Bortenat 3.5 — Bortezomib 3.5 mg (1 Vial)

Bortenat is manufactured in the form of a lyophilizate for preparation of a solution for injection, containing a strictly calibrated dose of components:

• Active Compound: Bortezomib — 3.5 mg in each vial.
• Excipients: Mannitol (acts as a stabilizing agent and bulking agent to form a porous lyophilized cake).
• Appearance: A sterile lyophilized powder or mass of white color, contained in a clear glass vial tightly sealed with a rubber stopper and a protective aluminum flip-off cap, packed in a cardboard box.

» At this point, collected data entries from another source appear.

(** * iijwLauncher: catalog search, download and launch orchestration

    A shallow embedding of the non-visual logic of [main.py]:
    [programLauncher.load_data], [programLauncher.filter_programs],
    [programLauncher.launch_program], the download callbacks and
    [Downloader.run].

    Python strings are [string]s whose characters are the code points below
    256.  The fuzzy scorer ([rapidfuzz.fuzz.WRatio]) and its preprocessor
    ([rapidfuzz.utils.default_process]) are library code: they are parameters
    of the development, a score being a rational number (every finite float
    is one, and the program only compares scores). *)

From Stdlib Require Import String Ascii List Bool Arith ZArith QArith Lia.
From Stdlib Require Import Permutation Sorted.
Import ListNotations.
Close Scope Q_scope.
Open Scope nat_scope.
Open Scope string_scope.

(** ** Python string operations used by the program *)

Module PyStr.

(** [str.isspace] on one character (code points below 256). *)
Definition isspace (c : ascii) : bool :=
  let n := nat_of_ascii c in
  (((9 <=? n) && (n <=? 13)) || ((28 <=? n) && (n <=? 31))
   || (n =? 32) || (n =? 133) || (n =? 160))%nat.

Fixpoint dropwhile {A} (f : A -> bool) (l : list A) : list A :=
  match l with
  | [] => []
  | x :: l' => if f x then dropwhile f l' else l
  end.

Definition rdropwhile {A} (f : A -> bool) (l : list A) : list A :=
  rev (dropwhile f (rev l)).

(** [s.strip()] *)
Definition strip (s : string) : string :=
  string_of_list_ascii
    (rdropwhile isspace (dropwhile isspace (list_ascii_of_string s))).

Pharmacodynamics: Bortezomib is a modified boric acid. The molecule reversibly inhibits the chymotrypsin-like activity of the 26S proteasome in mammalian cells, causing inhibition of proteolysis, accumulation of regulatory proteins, and subsequent activation of the caspase cascade, leading to the death of myeloma cells.

Pharmacokinetics: Following intravenous or subcutaneous administration, the drug rapidly distributes into body tissues. Peak concentrations after subcutaneous administration are reached in approximately 30 minutes. It is metabolized primarily in the liver by cytochrome P450 isoenzymes (CYP3A4, CYP2C19, CYP1A2). The elimination half-life with multiple dosing ranges from 40 to 193 hours.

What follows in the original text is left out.